Aquarius (título original de la nueva película del brasileño Kleber Mendonça Filho) será recordada por muchos por el golpe sobre la mesa, metafórico y físico, que realiza una mujer conocida como Doña Clara (el título español), la resolutiva protagonista, que Sonia Braga encarna con la fiereza de quien sabe estar arrancándose de la piel muchos años de mal cine. Clara es una mujer que vivió la experiencia más dura de su vida siendo todavía joven, cuando le extirparon un pecho a los treinta años. Tras el cáncer, cualquier otra guerra parece chica, incluyendo la que, varias décadas después, la enfrenta a la empresa que quiere derruir el inmueble en el que vive, y del que es la única inquilina, para construir un nuevo edificio. Seguramente, Clara podría irse a otro lugar de Recife pero, sencillamente, no quiere. Porque no tiene ninguna necesidad de ello, y porque esa es la casa donde reside su historia. Renunciar a ese piso sería, para ella, sustituir el hogar por un vacío.

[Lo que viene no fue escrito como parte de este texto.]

(* ===== verification/Merkle.v ===== *)
(** * The Merkle tree of fill secrets

    [generateSecrets] of [frontend/src/utils/partialFillSecrets.ts] builds the
    tree itself (pairs hashed in order, an odd node promoted) and a proof per
    leaf; [verifyMerkleProof] of
    [contracts/ethereum/contracts/FusionPlusGaslessEscrowV2.sol] checks one. *)

From Stdlib Require Import ZArith Lia.
From stdpp Require Import base numbers list strings.
From S2P Require Import Prelude.
From S2P Require Import JsNumber.
From S2P Require Import JsString.
From S2P Require Import PartialFill.

(** ** The tree *)

Section Tree.
Context `{Ethers}.

Definition hash_pair (a b : string) : string := keccak256 (concat [a; b]).

(** One pass of the inner loop: hash pairs, promote an odd last node. *)
Fixpoint next_level (level : list string) : list string :=
  match level with
  | a :: b :: rest => hash_pair a b :: next_level rest
  | rest => rest
  end.

(** The [while] loop, bottom level first; [fuel] bounds its iterations. *)
Fixpoint build_levels (fuel : nat) (level : list string) : list (list string) :=
  match fuel with
  | O => [level]
  | S fuel' =>
      if (1 <? length level)%nat then level :: build_levels fuel' (next_level level)
      else [level]
  end.

Definition tree (leaves : list string) : list (list string) :=
  build_levels (length leaves) leaves.

(** [tree[tree.length - 1][0]] *)
Definition merkle_root (leaves : list string) : option string :=
  last (tree leaves) ≫= head.

(** The proof of the leaf [index]: the sibling at each level below the root
    that has one. *)
Fixpoint proof_from (levels : list (list string)) (index : nat) : list string :=
  match levels with
  | [] | [_] => []
  | level :: rest =>
      let isRightNode := Nat.odd index in
      let siblingIndex := if isRightNode then Nat.pred index else S index in
      match level !! siblingIndex with
      | Some node => node :: proof_from rest (Nat.div2 index)
      | None => proof_from rest (Nat.div2 index)
      end
  end.

Definition merkle_proof (leaves : list string) (index : nat) : list string :=
  proof_from (tree leaves) index.

Record PartialFillSecrets := {
  merkleRoot : option string;
  secrets : list string;
  merkleProofs : list (list string);
  thresholds : list number
}.

(** [generateSecrets(parts)] with its random bytes as arguments. *)
Definition generateSecrets (parts : nat) (rootSecret : string) (nonces : list string)
    : PartialFillSecrets :=
  let secrets := secret_chain rootSecret nonces in
  let leaves := keccak256 <$> secrets in
  {| merkleRoot := merkle_root leaves;
     secrets := secrets;
     merkleProofs := merkle_proof leaves <$> seq 0 (length secrets);
     thresholds := fillThresholds parts |}.

(** ** The contract's verifier *)

Fixpoint compute_root (computedHash : string) (proof : list string) (index : nat) : string :=
  match proof with
  | [] => computedHash
  | proofElement :: rest =>
      let computedHash' :=
        if Nat.even index then hash_pair computedHash proofElement
        else hash_pair proofElement computedHash in
      compute_root computedHash' rest (Nat.div2 index)
  end.

Definition verifyMerkleProof (proof : list string) (root leaf : string) (index : nat) : bool :=
  String.eqb (compute_root leaf proof index) root.
End Tree.

(** ** Facts *)

Section TreeFacts.
Context `{Ethers}.

(** Induction two elements at a time. *)
Lemma pair_ind {A} (P : list A -> Prop) :
  P [] -> (forall a, P [a]) -> (forall a b l, P l -> P (a :: b :: l)) -> forall l, P l.
Proof.
  intros H0 H1 H2 l.
  enough (forall n l, (length l <= n)%nat -> P l) as Hn by eauto.
  induction n as [|n IH]; intros [|a [|b l']] Hl; simpl in *; auto; try lia.
  apply H2, IH. lia.
Qed.

Lemma length_next_level (l : list string) : length (next_level l) = Nat.div2 (S (length l)).
Proof. induction l as [|a|a b l IH] using pair_ind; [done..|]. simpl in *. by rewrite IH. Qed.

Lemma next_level_shorter (l : list string) (fuel : nat) :
  (1 < length l)%nat -> (length l <= S (S fuel))%nat -> (length (next_level l) <= S fuel)%nat.
Proof.
  intros H1 Hl. rewrite length_next_level, Nat.div2_div.
  pose proof (Nat.div_mod_eq (S (length l)) 2). lia.
Qed.

Lemma next_level_lookup (l : list string) (i : nat) (a b : string) :
  l !! (2 * i)%nat = Some a -> l !! S (2 * i) = Some b ->
  next_level l !! i = Some (hash_pair a b).
Proof.
  revert i. induction l as [|x|x y l IH] using pair_ind; intros i.
  - done.
  - destruct i; done.
  - destruct i as [|i]; simpl; [congruence|].
    replace (i + S (i + 0))%nat with (S (2 * i)) by lia. simpl.
    intros Ha Hb. apply IH; simpl; done.
Qed.

Lemma build_levels_cons (fuel : nat) (level : list string) :
  exists rest, build_levels fuel level = level :: rest.
Proof. destruct fuel; simpl; [eauto|]. case_match; eauto. Qed.

(** The loop ends with a single node when the fuel covers the level. *)
Lemma build_levels_last (fuel : nat) (level : list string) :
  level <> [] -> (length level <= S fuel)%nat ->
  exists r, last (build_levels fuel level) = Some [r].
Proof.
  revert level. induction fuel as [|fuel IH]; intros level Hne Hl; simpl.
  - destruct level as [|a [|b l]]; simpl in *; [done|eauto|lia].
  - destruct (Nat.ltb_spec 1 (length level)) as [H1|H1].
    + destruct (IH (next_level level)) as [r Hr].
      * intros Hnil. pose proof (length_next_level level) as Hlen.
        rewrite Hnil in Hlen. destruct level as [|a [|b l]]; simpl in *; try done; lia.
      * by apply next_level_shorter.
      * exists r. destruct (build_levels_cons fuel (next_level level)) as [rest Hrest].
        rewrite Hrest in *. done.
    + destruct level as [|a [|b l]]; simpl in *; [done|eauto|lia].
Qed.

Lemma proof_length (levels : list (list string)) (i : nat) :
  (length (proof_from levels i) <= Nat.pred (length levels))%nat.
Proof.
  revert i. induction levels as [|l [|l' levels] IH]; intros i; simpl in *; [lia|lia|].
  destruct (l !! _); simpl; [apply le_n_S|apply le_S]; apply IH.
Qed.

(** A proof step that has a sibling climbs to the parent node. *)
Lemma parent_lookup (level : list string) (i : nat) (x y : string) :
  level !! i = Some x ->
  level !! (if Nat.odd i then Nat.pred i else S i) = Some y ->
  next_level level !! Nat.div2 i =
    Some (if Nat.even i then hash_pair x y else hash_pair y x).
Proof.
  intros Hx Hy. pose proof (Nat.div2_odd i) as Hi. rewrite <- Nat.negb_odd.
  destruct (Nat.odd i); cbn [Nat.b2n negb] in *.
  - apply next_level_lookup.
    + rewrite <- Hy. f_equal. lia.
    + rewrite <- Hx. f_equal. lia.
  - apply next_level_lookup.
    + rewrite <- Hx. f_equal. lia.
    + rewrite <- Hy. f_equal. lia.
Qed.

Lemma proof_from_root (fuel : nat) (level : list string) (i : nat) (x : string) :
  (length level <= S fuel)%nat ->
  level !! i = Some x ->
  length (proof_from (build_levels fuel level) i) =
    Nat.pred (length (build_levels fuel level)) ->
  last (build_levels fuel level) =
    Some [compute_root x (proof_from (build_levels fuel level) i) i].
Proof.
  revert level i x. induction fuel as [|fuel IH]; intros level i x Hlen Hx Hfull; simpl in *.
  - destruct level as [|a [|b l]]; simpl in *; [done| |lia].
    destruct i as [|i]; simplify_eq/=. done.
  - destruct (Nat.ltb_spec 1 (length level)) as [H1|H1].
    + pose proof (next_level_shorter level fuel H1 Hlen) as Hb.
      pose proof (proof_length (build_levels fuel (next_level level)) (Nat.div2 i)) as Hp.
      destruct (build_levels_cons fuel (next_level level)) as [rest Hrest].
      specialize (IH (next_level level) (Nat.div2 i)). rewrite Hrest in *. simpl in *.
      destruct (level !! (if Nat.odd i then _ else _)) as [y|] eqn:Hy; simpl in *; [|lia].
      rewrite (IH _ Hb (parent_lookup _ _ _ _ Hx Hy)); [done|lia].
    + destruct level as [|a [|b l]]; simpl in *; [done| |lia].
      destruct i as [|i]; simplify_eq/=. done.
Qed.

Lemma tree_single_root (leaves : list string) :
  leaves <> [] -> exists r, last (tree leaves) = Some [r].
Proof. intros Hne. apply build_levels_last; [done|lia]. Qed.
End TreeFacts.

(** ** Properties *)

Section Properties.
Context `{Ethers}.

(** The tree-building loop of [generateSecrets] terminates within one
    iteration per leaf and ends in a single root, whatever the number of
    parts: the published [merkleRoot] is always defined, and there are one
    secret and one proof per part plus one. *)
Theorem generate_secrets_shape (parts : nat) (rootSecret : string) (nonces : list string)
    (Hn : length nonces = parts) :
  let r := generateSecrets parts rootSecret nonces in
  (exists root, merkleRoot r = Some root) /\
  length (secrets r) = S parts /\
  length (merkleProofs r) = S parts /\
  length (thresholds r) = parts.
Proof.
  intros r. subst r parts. cbn -[fillThresholds secret_chain merkle_root].
  rewrite length_fmap, length_seq, length_secret_chain, fillThresholds_length.
  split; [|done].
  destruct (tree_single_root (keccak256 <$> secret_chain rootSecret nonces)) as [r Hr].
  - intros Hnil. apply (f_equal length) in Hnil.
    rewrite length_fmap, length_secret_chain in Hnil. done.
  - unfold merkle_root. rewrite Hr. by exists r.
Qed.

(** C26. Round trip between the frontend and the escrow contract: a proof
    that [generateSecrets] emits with one sibling per level is accepted by
    [verifyMerkleProof] for the leaf and the index it was made for. *)
Theorem merkle_proof_verifies (leaves : list string) (i : nat) (leaf root : string)
    (Hleaf : leaves !! i = Some leaf)
    (Hroot : merkle_root leaves = Some root)
    (Hfull : length (merkle_proof leaves i) = Nat.pred (length (tree leaves))) :
  verifyMerkleProof (merkle_proof leaves i) root leaf i = true.
Proof.
  unfold verifyMerkleProof, merkle_root, merkle_proof, tree in *.
  rewrite (proof_from_root _ _ i leaf) in Hroot; [|lia|exact Hleaf|exact Hfull].
  simplify_eq/=. apply String.eqb_refl.
Qed.

(** With the default of four parts (five secrets) the contract accepts
    the proofs of the four secrets that fills up to 100% use, and it accepts
    the proof of the fifth (promoted) secret exactly when the hash is blind
    to the order of the last pair: promotion drops levels that the
    contract's index arithmetic still counts. *)
Theorem default_parts_proofs (l0 l1 l2 l3 l4 : string) :
  let leaves := [l0; l1; l2; l3; l4] in
  let h := hash_pair (hash_pair l0 l1) (hash_pair l2 l3) in
  merkle_root leaves = Some (hash_pair h l4) /\
  (forall i leaf, (i < 4)%nat -> leaves !! i = Some leaf ->
     verifyMerkleProof (merkle_proof leaves i) (hash_pair h l4) leaf i = true) /\
  (verifyMerkleProof (merkle_proof leaves 4) (hash_pair h l4) l4 4 = true <->
     hash_pair l4 h = hash_pair h l4).
Proof.
  intros leaves h. split; [done|split].
  - intros i leaf Hi Hl.
    do 4 (destruct i as [|i]; [simplify_eq/=; apply String.eqb_refl|]). lia.
  - unfold verifyMerkleProof. simpl. apply String.eqb_eq.
Qed.
End Properties.

(** ** Witnesses *)

Lemma generate_secrets_shape_witness :
  let r := @generateSecrets tagged_ethers 2 "r" ["n"; "m"] in
  (exists root, merkleRoot r = Some root) /\ length (secrets r) = 3%nat /\
  length (merkleProofs r) = 3%nat /\ length (thresholds r) = 2%nat.
Proof. apply (@generate_secrets_shape tagged_ethers 2 "r" ["n"; "m"]). reflexivity. Defined.

Lemma merkle_proof_verifies_witness :
  let leaves := ["a"; "b"; "c"] in
  @verifyMerkleProof tagged_ethers (@merkle_proof tagged_ethers leaves 1)
    (@hash_pair tagged_ethers (@hash_pair tagged_ethers "a" "b") "c") "b" 1 = true.
Proof.
  apply (@merkle_proof_verifies tagged_ethers ["a"; "b"; "c"] 1 "b"); reflexivity.
Defined.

Con estos mimbres, Doña Clara (Aquarius) podría ser simplemente un film social de tesis y plagado de tics. Pero resulta tremendamente estimulante porque Mendonça Filho (Sonidos del barrio) no convierte a su personaje en ventrílocuo de sus proclamas, sino que las ideas pertenecen al carácter de Clara. Y porque, aunque la tensión con la propietaria de la finca es el hilo conductor de la película, no se trata de su único foco de interés. Vemos a Clara salir con sus amigas, nadar, jugar con su nieto, acostarse con hombres, y coleccionar discos. En las antípodas del estereotipo melómano nickhornbysiano (hombre blanco de treintaytantos años), en Doña Clara es una mujer brasileña ya entrada en la sesentena la que marca la banda sonora, descubriendo canciones a sus amigos y familiares, y explicando cómo un objeto (un álbum, pero también, por qué no, un piso) puede contener un viaje, así como la memoria de quienes los tocaron en algún u otro momento.